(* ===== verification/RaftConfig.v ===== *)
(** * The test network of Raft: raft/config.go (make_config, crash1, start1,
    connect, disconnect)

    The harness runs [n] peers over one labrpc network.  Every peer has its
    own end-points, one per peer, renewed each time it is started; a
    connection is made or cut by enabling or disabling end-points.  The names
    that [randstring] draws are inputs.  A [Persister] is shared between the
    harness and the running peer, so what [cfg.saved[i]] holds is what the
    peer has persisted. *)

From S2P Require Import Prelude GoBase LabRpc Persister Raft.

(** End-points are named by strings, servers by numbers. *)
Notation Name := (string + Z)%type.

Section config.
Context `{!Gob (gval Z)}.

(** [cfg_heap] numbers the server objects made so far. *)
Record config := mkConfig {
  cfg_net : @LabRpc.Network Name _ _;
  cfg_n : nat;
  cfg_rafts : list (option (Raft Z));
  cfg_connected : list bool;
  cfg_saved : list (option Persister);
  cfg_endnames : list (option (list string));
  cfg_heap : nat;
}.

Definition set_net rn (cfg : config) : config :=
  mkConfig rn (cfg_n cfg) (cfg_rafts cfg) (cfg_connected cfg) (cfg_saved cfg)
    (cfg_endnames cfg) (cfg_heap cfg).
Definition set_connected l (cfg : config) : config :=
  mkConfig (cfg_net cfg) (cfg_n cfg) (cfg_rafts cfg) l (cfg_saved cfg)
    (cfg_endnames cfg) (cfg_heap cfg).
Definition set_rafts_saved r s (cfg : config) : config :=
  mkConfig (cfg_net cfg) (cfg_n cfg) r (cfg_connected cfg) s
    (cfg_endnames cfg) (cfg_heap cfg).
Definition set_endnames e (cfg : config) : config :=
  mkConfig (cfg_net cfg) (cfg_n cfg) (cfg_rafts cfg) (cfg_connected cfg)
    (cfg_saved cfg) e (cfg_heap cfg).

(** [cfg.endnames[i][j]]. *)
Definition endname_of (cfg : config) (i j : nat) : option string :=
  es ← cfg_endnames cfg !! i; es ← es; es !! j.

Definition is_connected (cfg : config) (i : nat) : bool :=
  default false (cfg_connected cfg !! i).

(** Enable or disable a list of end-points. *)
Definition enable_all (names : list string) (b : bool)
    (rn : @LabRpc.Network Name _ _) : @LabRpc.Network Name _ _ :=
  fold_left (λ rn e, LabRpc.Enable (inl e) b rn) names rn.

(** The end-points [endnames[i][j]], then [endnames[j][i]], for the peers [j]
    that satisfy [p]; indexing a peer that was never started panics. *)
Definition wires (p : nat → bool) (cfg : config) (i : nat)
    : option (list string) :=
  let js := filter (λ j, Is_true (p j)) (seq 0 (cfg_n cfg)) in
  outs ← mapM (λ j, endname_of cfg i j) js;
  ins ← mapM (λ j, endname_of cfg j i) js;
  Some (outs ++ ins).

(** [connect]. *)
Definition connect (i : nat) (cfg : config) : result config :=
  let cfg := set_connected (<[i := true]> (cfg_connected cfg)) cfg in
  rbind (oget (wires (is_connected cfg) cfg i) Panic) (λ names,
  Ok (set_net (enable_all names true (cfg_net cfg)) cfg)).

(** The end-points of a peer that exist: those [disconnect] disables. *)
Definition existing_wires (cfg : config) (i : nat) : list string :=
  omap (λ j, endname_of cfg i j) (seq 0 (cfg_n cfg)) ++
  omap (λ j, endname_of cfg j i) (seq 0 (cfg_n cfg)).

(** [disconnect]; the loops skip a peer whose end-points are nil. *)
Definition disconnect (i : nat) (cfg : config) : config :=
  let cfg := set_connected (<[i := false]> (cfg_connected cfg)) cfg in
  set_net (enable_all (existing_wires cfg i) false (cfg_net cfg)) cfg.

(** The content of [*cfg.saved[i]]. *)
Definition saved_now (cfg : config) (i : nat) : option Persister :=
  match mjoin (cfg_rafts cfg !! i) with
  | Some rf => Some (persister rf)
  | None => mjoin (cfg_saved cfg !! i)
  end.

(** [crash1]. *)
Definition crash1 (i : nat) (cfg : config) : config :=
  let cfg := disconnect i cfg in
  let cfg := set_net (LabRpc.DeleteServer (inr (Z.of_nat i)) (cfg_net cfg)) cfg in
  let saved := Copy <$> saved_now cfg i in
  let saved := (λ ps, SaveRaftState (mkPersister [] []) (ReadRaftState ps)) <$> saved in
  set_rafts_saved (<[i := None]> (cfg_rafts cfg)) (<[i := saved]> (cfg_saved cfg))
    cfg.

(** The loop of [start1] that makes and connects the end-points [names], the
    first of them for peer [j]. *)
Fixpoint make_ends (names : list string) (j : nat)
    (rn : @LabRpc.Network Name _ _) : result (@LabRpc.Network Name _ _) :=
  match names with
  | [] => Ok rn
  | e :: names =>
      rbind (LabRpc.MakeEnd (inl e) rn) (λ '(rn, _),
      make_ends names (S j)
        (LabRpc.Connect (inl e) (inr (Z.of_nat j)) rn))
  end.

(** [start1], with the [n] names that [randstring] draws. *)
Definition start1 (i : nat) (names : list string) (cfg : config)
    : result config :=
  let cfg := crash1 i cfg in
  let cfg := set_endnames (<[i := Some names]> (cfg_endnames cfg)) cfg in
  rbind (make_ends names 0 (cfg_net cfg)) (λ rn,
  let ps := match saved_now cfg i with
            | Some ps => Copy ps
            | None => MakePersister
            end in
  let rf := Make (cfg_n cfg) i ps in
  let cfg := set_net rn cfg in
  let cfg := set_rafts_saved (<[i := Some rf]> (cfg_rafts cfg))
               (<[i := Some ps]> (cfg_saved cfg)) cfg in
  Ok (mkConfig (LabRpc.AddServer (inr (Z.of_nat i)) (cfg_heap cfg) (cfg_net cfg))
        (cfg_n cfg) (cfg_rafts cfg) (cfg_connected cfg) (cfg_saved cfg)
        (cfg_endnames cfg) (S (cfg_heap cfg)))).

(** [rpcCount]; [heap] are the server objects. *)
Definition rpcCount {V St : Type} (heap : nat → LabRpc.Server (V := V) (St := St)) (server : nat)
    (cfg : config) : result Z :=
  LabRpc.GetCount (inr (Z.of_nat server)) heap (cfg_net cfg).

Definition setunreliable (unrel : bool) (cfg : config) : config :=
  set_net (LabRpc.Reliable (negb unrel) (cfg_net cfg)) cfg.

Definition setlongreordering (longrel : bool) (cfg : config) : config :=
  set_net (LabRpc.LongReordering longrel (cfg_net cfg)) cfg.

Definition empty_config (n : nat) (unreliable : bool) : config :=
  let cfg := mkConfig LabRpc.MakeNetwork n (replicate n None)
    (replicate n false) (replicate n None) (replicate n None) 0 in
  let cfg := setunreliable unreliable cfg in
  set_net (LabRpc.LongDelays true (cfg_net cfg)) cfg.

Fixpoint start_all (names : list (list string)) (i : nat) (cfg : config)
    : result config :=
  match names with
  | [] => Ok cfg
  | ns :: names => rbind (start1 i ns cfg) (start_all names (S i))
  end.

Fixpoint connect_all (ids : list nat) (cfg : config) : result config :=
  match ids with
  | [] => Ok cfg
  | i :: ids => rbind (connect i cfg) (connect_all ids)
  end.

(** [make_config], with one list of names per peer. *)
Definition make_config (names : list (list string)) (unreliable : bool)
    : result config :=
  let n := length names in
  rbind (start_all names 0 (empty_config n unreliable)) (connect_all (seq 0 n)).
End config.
########################################
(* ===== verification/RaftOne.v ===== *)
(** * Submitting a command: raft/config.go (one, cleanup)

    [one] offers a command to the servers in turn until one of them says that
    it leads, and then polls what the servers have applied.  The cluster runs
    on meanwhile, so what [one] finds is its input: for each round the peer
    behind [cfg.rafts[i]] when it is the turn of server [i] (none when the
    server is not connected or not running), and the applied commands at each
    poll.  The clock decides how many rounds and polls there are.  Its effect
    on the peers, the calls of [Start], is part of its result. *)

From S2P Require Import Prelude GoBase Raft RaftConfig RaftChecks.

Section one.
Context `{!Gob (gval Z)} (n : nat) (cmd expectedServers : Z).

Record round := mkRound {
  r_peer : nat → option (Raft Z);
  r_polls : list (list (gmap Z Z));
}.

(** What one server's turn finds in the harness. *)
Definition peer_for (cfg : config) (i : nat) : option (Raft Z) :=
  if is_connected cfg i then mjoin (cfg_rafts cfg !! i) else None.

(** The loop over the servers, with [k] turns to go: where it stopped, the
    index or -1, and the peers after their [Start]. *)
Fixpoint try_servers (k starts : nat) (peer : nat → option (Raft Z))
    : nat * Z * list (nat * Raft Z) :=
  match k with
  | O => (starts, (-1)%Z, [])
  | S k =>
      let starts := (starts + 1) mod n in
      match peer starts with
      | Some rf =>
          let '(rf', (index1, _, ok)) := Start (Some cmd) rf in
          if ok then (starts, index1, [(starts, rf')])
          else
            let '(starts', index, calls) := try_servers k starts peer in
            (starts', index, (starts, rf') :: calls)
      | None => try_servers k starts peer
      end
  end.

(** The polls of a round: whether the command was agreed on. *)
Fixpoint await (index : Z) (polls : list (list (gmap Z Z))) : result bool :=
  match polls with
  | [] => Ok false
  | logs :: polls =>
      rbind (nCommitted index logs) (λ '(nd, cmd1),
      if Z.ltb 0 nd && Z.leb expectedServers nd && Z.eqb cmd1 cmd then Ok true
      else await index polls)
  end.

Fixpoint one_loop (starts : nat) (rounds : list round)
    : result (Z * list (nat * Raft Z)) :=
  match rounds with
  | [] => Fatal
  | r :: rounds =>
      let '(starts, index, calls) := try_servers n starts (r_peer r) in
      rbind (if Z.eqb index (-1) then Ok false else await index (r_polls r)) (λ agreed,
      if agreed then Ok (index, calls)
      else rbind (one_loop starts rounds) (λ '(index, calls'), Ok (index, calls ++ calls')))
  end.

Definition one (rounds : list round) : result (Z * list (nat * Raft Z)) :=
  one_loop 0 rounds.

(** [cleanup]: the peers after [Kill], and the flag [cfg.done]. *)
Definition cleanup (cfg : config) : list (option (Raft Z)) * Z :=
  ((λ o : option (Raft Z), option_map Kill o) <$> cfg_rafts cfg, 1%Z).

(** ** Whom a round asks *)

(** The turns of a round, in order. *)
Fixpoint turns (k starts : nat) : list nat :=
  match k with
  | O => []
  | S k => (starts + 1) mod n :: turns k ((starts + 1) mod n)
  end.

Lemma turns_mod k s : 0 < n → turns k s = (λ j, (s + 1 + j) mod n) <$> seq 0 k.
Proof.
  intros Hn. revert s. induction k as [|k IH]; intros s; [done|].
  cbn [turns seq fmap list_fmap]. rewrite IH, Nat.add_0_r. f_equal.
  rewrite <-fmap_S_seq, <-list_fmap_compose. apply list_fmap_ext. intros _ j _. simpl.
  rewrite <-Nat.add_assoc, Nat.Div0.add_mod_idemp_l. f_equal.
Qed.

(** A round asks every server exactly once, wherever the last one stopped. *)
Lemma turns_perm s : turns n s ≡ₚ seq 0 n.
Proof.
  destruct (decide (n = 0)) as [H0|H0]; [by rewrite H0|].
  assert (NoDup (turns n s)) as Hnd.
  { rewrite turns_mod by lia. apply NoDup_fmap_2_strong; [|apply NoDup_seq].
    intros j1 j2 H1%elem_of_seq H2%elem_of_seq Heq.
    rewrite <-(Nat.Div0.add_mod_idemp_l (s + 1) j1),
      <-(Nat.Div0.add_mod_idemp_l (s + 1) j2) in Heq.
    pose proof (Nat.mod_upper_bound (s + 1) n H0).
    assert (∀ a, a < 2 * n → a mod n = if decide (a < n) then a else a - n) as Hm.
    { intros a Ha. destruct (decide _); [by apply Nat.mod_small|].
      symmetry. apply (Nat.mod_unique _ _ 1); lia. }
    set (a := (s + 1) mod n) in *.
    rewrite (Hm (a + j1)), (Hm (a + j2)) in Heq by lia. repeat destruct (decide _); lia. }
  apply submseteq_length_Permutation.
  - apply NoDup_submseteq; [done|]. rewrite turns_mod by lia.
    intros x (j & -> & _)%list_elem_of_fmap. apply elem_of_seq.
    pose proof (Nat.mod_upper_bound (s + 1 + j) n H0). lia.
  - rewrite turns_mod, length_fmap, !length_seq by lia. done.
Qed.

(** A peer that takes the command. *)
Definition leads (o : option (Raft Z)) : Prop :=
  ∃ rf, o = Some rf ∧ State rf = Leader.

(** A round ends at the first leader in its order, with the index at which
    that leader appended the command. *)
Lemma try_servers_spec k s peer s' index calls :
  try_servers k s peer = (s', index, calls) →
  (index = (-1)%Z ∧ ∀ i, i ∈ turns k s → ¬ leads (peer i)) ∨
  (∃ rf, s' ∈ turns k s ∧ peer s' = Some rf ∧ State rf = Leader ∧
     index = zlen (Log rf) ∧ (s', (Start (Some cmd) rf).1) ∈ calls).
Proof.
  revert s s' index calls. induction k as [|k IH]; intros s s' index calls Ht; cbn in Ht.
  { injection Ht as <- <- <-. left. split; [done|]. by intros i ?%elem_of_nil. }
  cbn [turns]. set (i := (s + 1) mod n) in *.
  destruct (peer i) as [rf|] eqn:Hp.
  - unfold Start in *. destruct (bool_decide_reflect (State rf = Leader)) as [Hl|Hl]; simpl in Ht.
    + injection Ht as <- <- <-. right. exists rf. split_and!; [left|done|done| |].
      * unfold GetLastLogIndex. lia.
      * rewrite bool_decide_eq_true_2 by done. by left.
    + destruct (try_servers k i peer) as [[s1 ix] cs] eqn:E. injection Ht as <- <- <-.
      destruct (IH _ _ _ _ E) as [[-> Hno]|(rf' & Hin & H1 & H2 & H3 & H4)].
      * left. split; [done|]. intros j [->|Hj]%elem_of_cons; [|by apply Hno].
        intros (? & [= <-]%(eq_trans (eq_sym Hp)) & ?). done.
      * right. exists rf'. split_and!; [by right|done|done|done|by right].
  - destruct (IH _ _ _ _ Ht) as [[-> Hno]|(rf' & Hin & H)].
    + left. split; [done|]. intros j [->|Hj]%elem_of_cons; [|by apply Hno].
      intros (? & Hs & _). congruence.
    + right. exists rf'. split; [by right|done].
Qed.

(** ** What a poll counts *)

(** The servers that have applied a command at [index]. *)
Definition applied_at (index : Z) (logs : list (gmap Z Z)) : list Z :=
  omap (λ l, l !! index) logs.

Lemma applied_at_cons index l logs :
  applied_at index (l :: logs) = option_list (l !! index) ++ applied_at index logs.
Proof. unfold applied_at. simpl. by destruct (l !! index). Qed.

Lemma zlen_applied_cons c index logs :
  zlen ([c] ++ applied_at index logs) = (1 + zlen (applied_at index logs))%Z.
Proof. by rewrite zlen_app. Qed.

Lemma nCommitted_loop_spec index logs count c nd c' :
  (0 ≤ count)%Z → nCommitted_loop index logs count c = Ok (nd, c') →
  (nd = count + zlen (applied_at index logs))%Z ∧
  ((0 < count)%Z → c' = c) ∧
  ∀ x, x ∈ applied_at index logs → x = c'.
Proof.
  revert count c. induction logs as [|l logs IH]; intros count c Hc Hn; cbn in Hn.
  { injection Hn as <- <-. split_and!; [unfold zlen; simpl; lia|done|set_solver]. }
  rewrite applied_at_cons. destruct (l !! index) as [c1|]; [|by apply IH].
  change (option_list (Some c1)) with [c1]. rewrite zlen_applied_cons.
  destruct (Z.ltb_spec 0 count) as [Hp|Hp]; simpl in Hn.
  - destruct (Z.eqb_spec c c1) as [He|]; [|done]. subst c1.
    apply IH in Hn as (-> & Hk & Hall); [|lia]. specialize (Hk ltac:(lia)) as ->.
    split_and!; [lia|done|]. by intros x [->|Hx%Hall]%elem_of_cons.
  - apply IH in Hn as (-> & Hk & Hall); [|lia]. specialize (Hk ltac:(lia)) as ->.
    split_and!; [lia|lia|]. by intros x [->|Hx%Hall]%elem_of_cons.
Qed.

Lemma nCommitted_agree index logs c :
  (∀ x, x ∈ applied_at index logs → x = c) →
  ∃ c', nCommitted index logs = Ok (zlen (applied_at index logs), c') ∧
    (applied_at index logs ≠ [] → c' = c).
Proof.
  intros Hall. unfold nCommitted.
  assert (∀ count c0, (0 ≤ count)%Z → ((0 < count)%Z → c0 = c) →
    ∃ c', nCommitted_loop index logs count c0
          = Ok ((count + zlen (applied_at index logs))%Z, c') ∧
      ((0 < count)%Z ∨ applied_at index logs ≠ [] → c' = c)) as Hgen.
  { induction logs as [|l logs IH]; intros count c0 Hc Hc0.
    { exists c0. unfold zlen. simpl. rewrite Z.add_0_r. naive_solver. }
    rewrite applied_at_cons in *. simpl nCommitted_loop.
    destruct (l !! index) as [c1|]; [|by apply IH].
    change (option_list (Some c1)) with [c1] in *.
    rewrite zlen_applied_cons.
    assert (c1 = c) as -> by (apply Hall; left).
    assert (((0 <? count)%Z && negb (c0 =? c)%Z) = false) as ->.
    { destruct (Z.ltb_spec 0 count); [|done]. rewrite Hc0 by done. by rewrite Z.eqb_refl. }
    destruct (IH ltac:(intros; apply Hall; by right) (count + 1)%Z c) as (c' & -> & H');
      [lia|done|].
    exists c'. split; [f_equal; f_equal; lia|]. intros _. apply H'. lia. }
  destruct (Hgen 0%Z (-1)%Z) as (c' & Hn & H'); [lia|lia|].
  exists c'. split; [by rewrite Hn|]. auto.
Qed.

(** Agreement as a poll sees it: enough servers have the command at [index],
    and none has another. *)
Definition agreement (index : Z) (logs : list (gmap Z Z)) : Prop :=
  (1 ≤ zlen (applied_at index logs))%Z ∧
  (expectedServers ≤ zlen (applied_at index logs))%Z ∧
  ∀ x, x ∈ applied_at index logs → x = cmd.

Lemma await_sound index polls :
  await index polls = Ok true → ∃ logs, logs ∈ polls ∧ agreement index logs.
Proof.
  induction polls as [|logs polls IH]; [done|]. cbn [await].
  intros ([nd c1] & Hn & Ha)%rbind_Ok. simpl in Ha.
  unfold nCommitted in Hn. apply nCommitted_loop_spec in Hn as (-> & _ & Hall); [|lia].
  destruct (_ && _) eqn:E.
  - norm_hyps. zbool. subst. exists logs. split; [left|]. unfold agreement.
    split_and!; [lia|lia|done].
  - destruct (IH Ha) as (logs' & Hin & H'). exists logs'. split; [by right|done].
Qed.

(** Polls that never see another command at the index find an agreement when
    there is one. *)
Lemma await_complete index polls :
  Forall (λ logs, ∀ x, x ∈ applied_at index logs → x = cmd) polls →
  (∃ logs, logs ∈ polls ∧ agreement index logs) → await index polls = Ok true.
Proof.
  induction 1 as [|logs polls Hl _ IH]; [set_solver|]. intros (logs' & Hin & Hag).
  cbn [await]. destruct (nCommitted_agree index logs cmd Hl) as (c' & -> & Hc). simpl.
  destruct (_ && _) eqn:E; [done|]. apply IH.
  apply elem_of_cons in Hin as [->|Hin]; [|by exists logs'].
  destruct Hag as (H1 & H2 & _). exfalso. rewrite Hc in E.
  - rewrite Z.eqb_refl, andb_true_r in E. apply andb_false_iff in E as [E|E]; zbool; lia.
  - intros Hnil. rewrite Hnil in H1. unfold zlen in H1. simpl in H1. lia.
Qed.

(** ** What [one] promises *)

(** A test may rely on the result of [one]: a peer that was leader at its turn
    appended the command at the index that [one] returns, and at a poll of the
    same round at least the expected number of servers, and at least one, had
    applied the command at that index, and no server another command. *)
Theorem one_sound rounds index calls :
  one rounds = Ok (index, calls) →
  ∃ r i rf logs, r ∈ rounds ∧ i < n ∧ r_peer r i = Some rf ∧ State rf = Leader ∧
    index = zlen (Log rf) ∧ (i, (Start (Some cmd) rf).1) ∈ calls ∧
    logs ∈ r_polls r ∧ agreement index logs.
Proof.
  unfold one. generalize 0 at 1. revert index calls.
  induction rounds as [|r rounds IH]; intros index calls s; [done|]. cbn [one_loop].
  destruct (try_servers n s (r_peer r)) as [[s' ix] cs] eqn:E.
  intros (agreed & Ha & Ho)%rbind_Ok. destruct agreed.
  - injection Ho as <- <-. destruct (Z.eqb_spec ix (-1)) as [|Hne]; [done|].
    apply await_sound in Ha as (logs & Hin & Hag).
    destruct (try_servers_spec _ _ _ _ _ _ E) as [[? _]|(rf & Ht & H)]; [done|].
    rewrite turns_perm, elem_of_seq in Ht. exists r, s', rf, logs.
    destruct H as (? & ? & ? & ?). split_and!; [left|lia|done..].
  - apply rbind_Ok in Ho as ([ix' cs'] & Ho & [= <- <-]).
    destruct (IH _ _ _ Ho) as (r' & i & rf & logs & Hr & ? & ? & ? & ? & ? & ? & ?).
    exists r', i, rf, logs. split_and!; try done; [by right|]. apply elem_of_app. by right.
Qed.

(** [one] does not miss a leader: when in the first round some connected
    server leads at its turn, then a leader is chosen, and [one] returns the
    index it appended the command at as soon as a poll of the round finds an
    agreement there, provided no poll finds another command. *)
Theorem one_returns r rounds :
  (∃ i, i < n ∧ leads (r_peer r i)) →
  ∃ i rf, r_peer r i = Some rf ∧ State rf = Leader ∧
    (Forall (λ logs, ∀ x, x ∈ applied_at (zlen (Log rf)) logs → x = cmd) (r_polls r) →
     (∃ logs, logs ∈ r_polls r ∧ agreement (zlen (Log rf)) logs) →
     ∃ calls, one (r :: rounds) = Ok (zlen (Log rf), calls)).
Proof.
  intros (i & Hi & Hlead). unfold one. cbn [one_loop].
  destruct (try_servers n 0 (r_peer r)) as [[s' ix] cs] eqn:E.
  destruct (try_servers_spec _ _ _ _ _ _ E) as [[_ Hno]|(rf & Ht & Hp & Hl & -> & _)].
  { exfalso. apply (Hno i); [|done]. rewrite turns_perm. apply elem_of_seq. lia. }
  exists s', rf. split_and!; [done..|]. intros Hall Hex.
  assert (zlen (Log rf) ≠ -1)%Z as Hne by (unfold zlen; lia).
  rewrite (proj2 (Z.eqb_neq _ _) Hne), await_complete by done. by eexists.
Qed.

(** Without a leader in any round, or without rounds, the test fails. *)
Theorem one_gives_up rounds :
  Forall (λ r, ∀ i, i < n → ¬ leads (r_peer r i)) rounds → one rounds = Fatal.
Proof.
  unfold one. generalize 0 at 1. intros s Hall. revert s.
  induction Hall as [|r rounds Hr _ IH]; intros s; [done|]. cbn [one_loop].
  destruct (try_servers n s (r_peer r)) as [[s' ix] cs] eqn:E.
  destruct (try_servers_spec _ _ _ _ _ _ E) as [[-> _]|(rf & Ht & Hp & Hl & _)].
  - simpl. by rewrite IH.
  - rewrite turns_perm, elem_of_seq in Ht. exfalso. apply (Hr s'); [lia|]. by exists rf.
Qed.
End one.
########################################
#### [YOUR ASSIGNMENT]
Among the lines above, repeat exactly those from the line with "(* ===== verification/RaftConfig.v ===== *)" to the line with "own end-points, one", counting both ends.

#### [RESPONSE BELOW]
(* ===== verification/RaftConfig.v ===== *)
(** * The test network of Raft: raft/config.go (make_config, crash1, start1,
    connect, disconnect)

    The harness runs [n] peers over one labrpc network.  Every peer has its
    own end-points, one per peer, renewed each time it is started; a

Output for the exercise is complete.